La tercera cosa que pide este santísimo Sacramento es que nos lleguemos a él con grande hambre y deseo.[«Este Pan, dice San Agustín, requiere hambre del hombre interior»]. Así como el manjar corporal entonces parece que entra en provecho cuando se come con hambre, así también este divino manjar nos entrará en grande provecho si va el alma a Él con grande hambre, ansiosa de unirse con Dios y de alcanzar algún don y merced particular (Sal., 106, 9): Al ánima hambrienta harta Dios de bienes.
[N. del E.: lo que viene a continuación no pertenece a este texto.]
(** * convert_to_ggml.py: the conversion and quantization pipeline

    A shallow embedding of
    [crates/atc_recognition_rs/tools/fine_tuning_vibe_coded/convert_to_ggml.py].

    The script is a sequence of filesystem operations, logger calls and calls
    to external collaborators (subprocesses, the transformers and torch
    libraries, the network).  The embedding threads an explicit [World]
    (filesystem, log, trace of external calls) through an exception monad;
    the external collaborators are the fields of an [Env] record, so every
    theorem holds for every behaviour they may have. *)

From Stdlib Require Import String Ascii List ZArith QArith Qround Bool Lia.
From Stdlib Require DecimalString.
Import ListNotations.

Open Scope string_scope.
Open Scope Z_scope.

(* ================================================================== *)
(** * Strings *)

Module Str.

(** [s.startswith(p)] *)
Fixpoint startswith (p s : string) : bool :=
  match p, s with
  | EmptyString, _ => true
  | String a p', String b s' => Ascii.eqb a b && startswith p' s'
  | String _ _, EmptyString => false
  end.

(** [needle in hay] on Python strings *)
Fixpoint contains (needle hay : string) : bool :=
  startswith needle hay ||
  match hay with
  | EmptyString => false
  | String _ t => contains needle t
  end.

(** [name[i:]] for [i = name.rfind('.')], [None] when there is no dot *)
Fixpoint rfind_dot_tail (s : string) : option string :=
  match s with
  | EmptyString => None
  | String c t =>
      match rfind_dot_tail t with
      | Some r => Some r
      | None => if Ascii.eqb c "." then Some s else None
      end
  end.

(** [sep.join(l)] *)
Fixpoint join (sep : string) (l : list string) : string :=
  match l with
  | [] => ""
  | [x] => x
  | x :: r => x ++ sep ++ join sep r
  end.

(** [s.split(sep)] for a one-character separator: [acc] is the piece being
    read, reversed by appending at its end. *)
Fixpoint split_on (sep : ascii) (acc s : string) : list string :=
  match s with
  | EmptyString => [acc]
  | String c t =>
      if Ascii.eqb c sep then acc :: split_on sep "" t
      else split_on sep (acc ++ String c "") t
  end.

Definition in_list (s : string) (l : list string) : bool :=
  existsb (String.eqb s) l.

End Str.

(* ================================================================== *)
(** * pathlib.Path *)

(** A path is the list of its components ([Path.parts]); [Path(".")] is the
    empty list.  Two paths are equal when their components are, as in
    pathlib.  The filesystem below is keyed by paths as the script spells
    them: symbolic links, [..] and an absolute and a relative spelling of
    one file are not identified. *)
Definition Path := list string.

Module PathLib.

(** [Path(s)]: split on the separator, drop empty and [.] components, keep
    a leading root.  Exactly two leading slashes are a root of their own,
    as in [PurePosixPath]; one, or three and more, are the root [/]. *)
Definition of_string (s : string) : Path :=
  let parts := filter (fun c => negb (String.eqb c "" || String.eqb c "."))
                      (Str.split_on "/" "" s) in
  if Str.startswith "//" s && negb (Str.startswith "///" s)
  then "//" :: parts
  else if Str.startswith "/" s then "/" :: parts else parts.

(** [p / c] for a single component [c] *)
Definition div (p : Path) (c : string) : Path := (p ++ [c])%list.

(** [p.parent] *)
Definition parent (p : Path) : Path := removelast p.

(** [p.name] *)
Definition name (p : Path) : string := last p "".

(** [p.suffix]: the part of the name from its last dot, empty when that dot
    is the first or the last character of the name or is absent. *)
Definition suffix (p : Path) : string :=
  match name p with
  | EmptyString => ""
  | String _ t =>
      match Str.rfind_dot_tail t with
      | Some r => if (String.length r =? 1)%nat then "" else r
      | None => ""
      end
  end.

(** [str(p)] *)
Definition str (p : Path) : string :=
  match p with
  | [] => "."
  | "/" :: r => "/" ++ Str.join "/" r
  | "//" :: r => "//" ++ Str.join "/" r
  | _ => Str.join "/" p
  end.

(** [p.is_absolute()] *)
Definition is_absolute (p : Path) : bool :=
  match p with
  | "/" :: _ => true
  | "//" :: _ => true
  | _ => false
  end.



Fixpoint eqb (p q : Path) : bool :=
  match p, q with
  | [], [] => true
  | a :: p', b :: q' => String.eqb a b && eqb p' q'
  | _, _ => false
  end.

(** [p] is [q] or an ancestor of [q] *)
Fixpoint is_prefix (p q : Path) : bool :=
  match p, q with
  | [], _ => true
  | a :: p', b :: q' => String.eqb a b && is_prefix p' q'
  | _ :: _, [] => false
  end.

End PathLib.

Notation "p // c" := (PathLib.div p c) (at level 40, left associativity).

(* ================================================================== *)
(** * Exceptions *)

(** The exception classes the script can meet.  All of them derive from
    [Exception]; only [RuntimeError] is caught by [except RuntimeError]. *)
Inductive exn_class :=
| RuntimeError
| AttributeError
| ImportError
| FileNotFoundError
| FileExistsError
| NotADirectoryError
| IsADirectoryError
| OSError
| OtherException.

(** An exception object: its class and [str(e)]. *)
Inductive exn := Exn (cls : exn_class) (msg : string).

Definition exn_cls (e : exn) : exn_class := let 'Exn c _ := e in c.
Definition str_exn (e : exn) : string := let 'Exn _ m := e in m.

Definition is_RuntimeError (e : exn) : bool :=
  match exn_cls e with RuntimeError => true | _ => false end.

(* ================================================================== *)
(** * Data of the script *)

(** [model.config]: attribute name to value. *)
Definition Config := list (string * Z).

Fixpoint getattr (c : Config) (name : string) : option Z :=
  match c with
  | [] => None
  | (k, v) :: r => if String.eqb k name then Some v else getattr r name
  end.

(** [model.state_dict()]: parameter name to (a handle on) its tensor. *)
Definition StateDict := list (string * Z).

Record Model := { config : Config; state_dict : StateDict }.

(** The [dims] dictionary, in insertion order. *)
Definition Dims := list (string * Z).

(** The dictionary [{"dims": dims, "model_state_dict": ...}] handed to
    [torch.save]. *)
Record Checkpoint := { dims : Dims; model_state_dict : StateDict }.

(** [subprocess.CompletedProcess] *)
Record CompletedProcess :=
  { returncode : Z; stdout : string; stderr : string }.

(* ================================================================== *)
(** * The filesystem *)

(** What a regular file holds. *)
Inductive content :=
| Pickle (c : Checkpoint)    (* written by torch.save *)
| Downloaded (url : string)  (* written by urllib.request.urlretrieve *)
| RandomMelFilters           (* np.savez of np.random.rand(80, 201) *)
| TokenizerVocab             (* json.dump(tokenizer.get_vocab()) *)
| MinimalVocab               (* json.dump of the 51864 placeholder tokens *)
| Binary (st_size : Z).      (* written by an external tool *)

Inductive node := Dir | File (c : content).

(** The entries of the filesystem.  The order of the list is the order in
    which [iterdir] yields them; the current directory [Path(".")] always
    exists and is not listed.  There are no symbolic links, and the
    operations below fail for the reasons the entries show (a missing
    entry, a file where a directory is needed and the reverse): failures
    for want of permission or of space are not part of the model, so a
    statement that needs a write to succeed takes that as a hypothesis. *)
Definition FS := list (Path * node).

Module Fs.

Fixpoint find (fs : FS) (p : Path) : option node :=
  match fs with
  | [] => None
  | (q, n) :: r => if PathLib.eqb q p then Some n else find r p
  end.

Definition lookup (fs : FS) (p : Path) : option node :=
  match p with
  | [] => Some Dir
  | _ => find fs p
  end.

(** [p.exists()] *)
Definition exists_ (fs : FS) (p : Path) : bool :=
  match lookup fs p with Some _ => true | None => false end.

(** [p.is_dir()] *)
Definition is_dir (fs : FS) (p : Path) : bool :=
  match lookup fs p with Some Dir => true | _ => false end.

Definition remove (fs : FS) (p : Path) : FS :=
  filter (fun e => negb (PathLib.eqb (fst e) p)) fs.

(** Replace the node at [p], or add [p] as the last entry. *)
Fixpoint set (fs : FS) (p : Path) (n : node) : FS :=
  match fs with
  | [] => [(p, n)]
  | (q, m) :: r =>
      if PathLib.eqb q p then (q, n) :: r else (q, m) :: set r p n
  end.

Definition errno (c : exn_class) (what : string) (p : Path) : exn :=
  Exn c (what ++ ": '" ++ PathLib.str p ++ "'").

Definition ENOENT := errno FileNotFoundError "[Errno 2] No such file or directory".
Definition EEXIST := errno FileExistsError "[Errno 17] File exists".
Definition ENOTDIR := errno NotADirectoryError "[Errno 20] Not a directory".
Definition EISDIR := errno IsADirectoryError "[Errno 21] Is a directory".
Definition ENOTEMPTY := errno OSError "[Errno 39] Directory not empty".
Definition EINVAL := errno OSError "[Errno 22] Invalid argument".

(** [pre] exists; create each component of [rest] below it that is
    missing. *)
Fixpoint mkdir_from (target pre : Path) (rest : list string) (fs : FS)
  : exn + FS :=
  match rest with
  | [] => inr fs
  | c :: rest' =>
      let p := pre // c in
      match lookup fs p with
      | Some Dir => mkdir_from target p rest' fs
      | Some (File _) =>
          inl (match rest' with
               | [] => EEXIST target
               | _ => ENOTDIR target
               end)
      | None => mkdir_from target p rest' (set fs p Dir)
      end
  end.

(** [p.mkdir(parents=True, exist_ok=True)] *)
Definition mkdir (fs : FS) (p : Path) : exn + FS := mkdir_from p [] p fs.

(** Opening [p] for writing and writing [c]: the parent must be a
    directory and [p] must not be one. *)
Definition write (fs : FS) (p : Path) (c : content) : exn + FS :=
  match p with
  | [] => inl (EISDIR p)
  | _ =>
      match lookup fs (PathLib.parent p) with
      | None => inl (ENOENT p)
      | Some (File _) => inl (ENOTDIR p)
      | Some Dir =>
          match lookup fs p with
          | Some Dir => inl (EISDIR p)
          | _ => inr (set fs p (File c))
          end
      end
  end.

(** [p.unlink()] *)
Definition unlink (fs : FS) (p : Path) : exn + FS :=
  match lookup fs p with
  | None => inl (ENOENT p)
  | Some Dir => inl (EISDIR p)
  | Some (File _) => inr (remove fs p)
  end.

(** The entries directly below [d]. *)
Definition children (fs : FS) (d : Path) : list Path :=
  map fst
    (filter (fun e => match fst e with
                      | [] => false
                      | q => PathLib.eqb (PathLib.parent q) d
                      end) fs).

(** [list(d.iterdir())] *)
Definition iterdir (fs : FS) (d : Path) : exn + list Path :=
  match lookup fs d with
  | None => inl (ENOENT d)
  | Some (File _) => inl (ENOTDIR d)
  | Some Dir => inr (children fs d)
  end.

(** Move the entry at [a], and everything below it, to [b]. *)
Definition rekey (a b q : Path) : Path :=
  if PathLib.is_prefix a q then (b ++ skipn (length a) q)%list else q.

(** [a.rename(b)] with the semantics of POSIX [rename(2)]. *)
Definition rename (fs : FS) (a b : Path) : exn + FS :=
  match lookup fs a, a, b with
  | None, _, _ => inl (ENOENT a)
  | Some _, [], _ | Some _, _, [] => inl (EINVAL a)
  | Some src, _, _ =>
      if PathLib.eqb a b then inr fs
      else if PathLib.is_prefix a b then inl (EINVAL a)
      else
        match lookup fs (PathLib.parent b) with
        | None => inl (ENOENT a)
        | Some (File _) => inl (ENOTDIR a)
        | Some Dir =>
            match src, lookup fs b with
            | File _, Some Dir => inl (EISDIR a)
            | Dir, Some (File _) => inl (ENOTDIR a)
            | Dir, Some Dir =>
                match children fs b with
                | [] => inr (map (fun e => (rekey a b (fst e), snd e))
                                 (remove fs b))
                | _ => inl (ENOTEMPTY a)
                end
            | _, _ => inr (map (fun e => (rekey a b (fst e), snd e))
                               (remove fs b))
            end
        end
  end.

End Fs.

(* ================================================================== *)
(** * The world and the exception monad *)

Inductive Level := INFO | ERROR.

(** Calls that leave the process. *)
Inductive Event :=
| SubprocessRun (argv : list string) (cwd : option Path)
| FromPretrained (model_path : Path)
| TorchSave (c : Checkpoint) (dst : Path)
| UrlRetrieve (url : string) (dst : Path)
| TokenizerFromPretrained (name : string).

Record World :=
  { fs : FS;
    log : list (Level * string);   (* oldest record first *)
    trace : list Event }.          (* oldest call first *)

(** The outcome of running a piece of the script: it returns or raises, and
    either way leaves a world behind. *)
Inductive Result (A : Type) :=
| Ok (a : A) (w : World)
| Raise (e : exn) (w : World).
Arguments Ok {A} a w.
Arguments Raise {A} e w.

Definition world_of {A} (r : Result A) : World :=
  match r with Ok _ w => w | Raise _ w => w end.

Definition M (A : Type) := World -> Result A.

Definition ret {A} (a : A) : M A := fun w => Ok a w.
Y lo mismo dijo la sacratísima Reina de los Ángeles en su cántico (Lc., 1, 53): [A los hambrientos colmó de bienes]. Para despertar esta hambre y deseo en nuestras almas, nos ayudará considerar por una parte nuestra grande necesidad, y por otra los efectos admirables que obra este santísimo Sacramento. Así como cuando Cristo nuestro Redentor andaba acá en el mundo, a todos los que llegaban a Él los sanaba de todas sus enfermedades, y no se lee que alguno le pidiese salud y se la negase: llegó a Él aquella mujer que padecía flujo de sangre, tocó el ruedo de su vestidura, y luego quedó sana; llegó a sus pies aquella pecadora del Evangelio, y quedó perdonada; llegaban a Él leprosos, y quedaban limpios; llegaban a Él los endemoniados, los ciegos, los paralíticos, y todos quedaban buenos y sanos; porque salía de Él virtud que los sanaba a todos (Lc., 6, 19); así hará también en este santísimo Sacramento, si llegamos con esta hambre y deseo, pues es el mismo que entonces, y no ha mudado la condición. 


EJERCICIO DE PERFECCIÓN Y 
VIRTUDES CRISTIANAS  
Padre Alonso Rodríguez, S.J.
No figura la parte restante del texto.